» Work instructions: Start at the line below containing "around as the" and stop at the line containing "Definition blank : list Z := [].". Repeat every line of that stretch exactly, and nothing outside it.

──────────────────────────────

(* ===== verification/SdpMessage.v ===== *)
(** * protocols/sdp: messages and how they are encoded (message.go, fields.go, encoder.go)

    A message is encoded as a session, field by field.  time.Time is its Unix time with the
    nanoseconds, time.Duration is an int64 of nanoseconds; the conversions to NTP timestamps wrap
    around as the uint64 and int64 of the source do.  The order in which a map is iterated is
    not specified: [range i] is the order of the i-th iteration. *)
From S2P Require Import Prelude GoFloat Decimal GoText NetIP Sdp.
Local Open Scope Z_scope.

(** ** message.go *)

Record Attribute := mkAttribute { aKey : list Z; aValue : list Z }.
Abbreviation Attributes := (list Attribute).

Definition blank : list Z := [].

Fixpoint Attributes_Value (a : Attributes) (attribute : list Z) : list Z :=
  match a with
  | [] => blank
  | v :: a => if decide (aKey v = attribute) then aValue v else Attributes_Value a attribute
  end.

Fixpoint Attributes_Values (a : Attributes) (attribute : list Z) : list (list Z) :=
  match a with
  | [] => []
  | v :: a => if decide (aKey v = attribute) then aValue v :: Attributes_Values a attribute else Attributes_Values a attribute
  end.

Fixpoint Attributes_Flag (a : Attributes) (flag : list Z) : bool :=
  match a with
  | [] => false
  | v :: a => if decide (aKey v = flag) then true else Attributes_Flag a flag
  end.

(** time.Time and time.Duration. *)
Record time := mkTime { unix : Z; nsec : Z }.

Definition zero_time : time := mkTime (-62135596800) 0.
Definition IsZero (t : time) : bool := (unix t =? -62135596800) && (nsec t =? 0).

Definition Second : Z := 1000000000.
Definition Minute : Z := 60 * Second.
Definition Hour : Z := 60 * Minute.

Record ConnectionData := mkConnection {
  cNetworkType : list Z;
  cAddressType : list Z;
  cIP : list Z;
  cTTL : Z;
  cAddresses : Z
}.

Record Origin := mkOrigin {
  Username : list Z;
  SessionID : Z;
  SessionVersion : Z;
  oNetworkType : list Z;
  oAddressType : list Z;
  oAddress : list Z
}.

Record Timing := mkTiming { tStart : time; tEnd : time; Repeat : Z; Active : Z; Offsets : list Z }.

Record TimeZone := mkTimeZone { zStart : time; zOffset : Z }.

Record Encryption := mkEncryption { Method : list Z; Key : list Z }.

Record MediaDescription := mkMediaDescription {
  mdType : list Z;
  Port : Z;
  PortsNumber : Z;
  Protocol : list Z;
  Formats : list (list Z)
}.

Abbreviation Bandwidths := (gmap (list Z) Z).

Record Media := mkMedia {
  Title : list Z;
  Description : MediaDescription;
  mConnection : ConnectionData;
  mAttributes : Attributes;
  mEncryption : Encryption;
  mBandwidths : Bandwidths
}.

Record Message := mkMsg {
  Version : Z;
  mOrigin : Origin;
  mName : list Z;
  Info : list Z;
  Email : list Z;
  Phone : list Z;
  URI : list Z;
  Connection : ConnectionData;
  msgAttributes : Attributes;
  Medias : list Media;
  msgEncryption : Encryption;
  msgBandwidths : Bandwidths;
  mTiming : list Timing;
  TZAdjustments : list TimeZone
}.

──────────────────────────────

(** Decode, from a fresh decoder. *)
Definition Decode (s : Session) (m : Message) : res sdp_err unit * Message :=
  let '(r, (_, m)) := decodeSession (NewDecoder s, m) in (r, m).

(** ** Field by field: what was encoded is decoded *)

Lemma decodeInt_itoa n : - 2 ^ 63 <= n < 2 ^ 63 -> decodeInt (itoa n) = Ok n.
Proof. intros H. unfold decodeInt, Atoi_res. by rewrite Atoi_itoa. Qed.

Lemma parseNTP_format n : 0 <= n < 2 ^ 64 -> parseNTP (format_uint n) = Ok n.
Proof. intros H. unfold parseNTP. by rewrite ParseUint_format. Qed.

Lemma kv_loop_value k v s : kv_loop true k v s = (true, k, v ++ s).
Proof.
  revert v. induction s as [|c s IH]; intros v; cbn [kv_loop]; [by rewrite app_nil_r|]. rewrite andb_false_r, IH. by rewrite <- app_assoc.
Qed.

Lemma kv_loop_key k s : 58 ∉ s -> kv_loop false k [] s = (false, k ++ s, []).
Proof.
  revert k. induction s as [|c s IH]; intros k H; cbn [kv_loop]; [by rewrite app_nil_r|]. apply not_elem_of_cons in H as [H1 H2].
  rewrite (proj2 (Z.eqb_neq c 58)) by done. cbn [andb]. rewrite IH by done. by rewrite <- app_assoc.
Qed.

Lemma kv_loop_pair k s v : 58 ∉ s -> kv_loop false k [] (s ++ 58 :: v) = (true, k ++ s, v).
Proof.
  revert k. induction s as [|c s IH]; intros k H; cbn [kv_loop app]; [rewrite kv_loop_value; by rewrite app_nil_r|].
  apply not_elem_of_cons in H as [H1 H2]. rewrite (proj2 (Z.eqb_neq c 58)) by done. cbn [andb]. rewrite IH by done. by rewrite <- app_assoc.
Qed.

──────────────────────────────

» The completed task:
    around as the uint64 and int64 of the source do.  The order in which a map is iterated is
    not specified: [range i] is the order of the i-th iteration. *)
From S2P Require Import Prelude GoFloat Decimal GoText NetIP Sdp.
Local Open Scope Z_scope.

(** ** message.go *)

Record Attribute := mkAttribute { aKey : list Z; aValue : list Z }.
Abbreviation Attributes := (list Attribute).

Definition blank : list Z := [].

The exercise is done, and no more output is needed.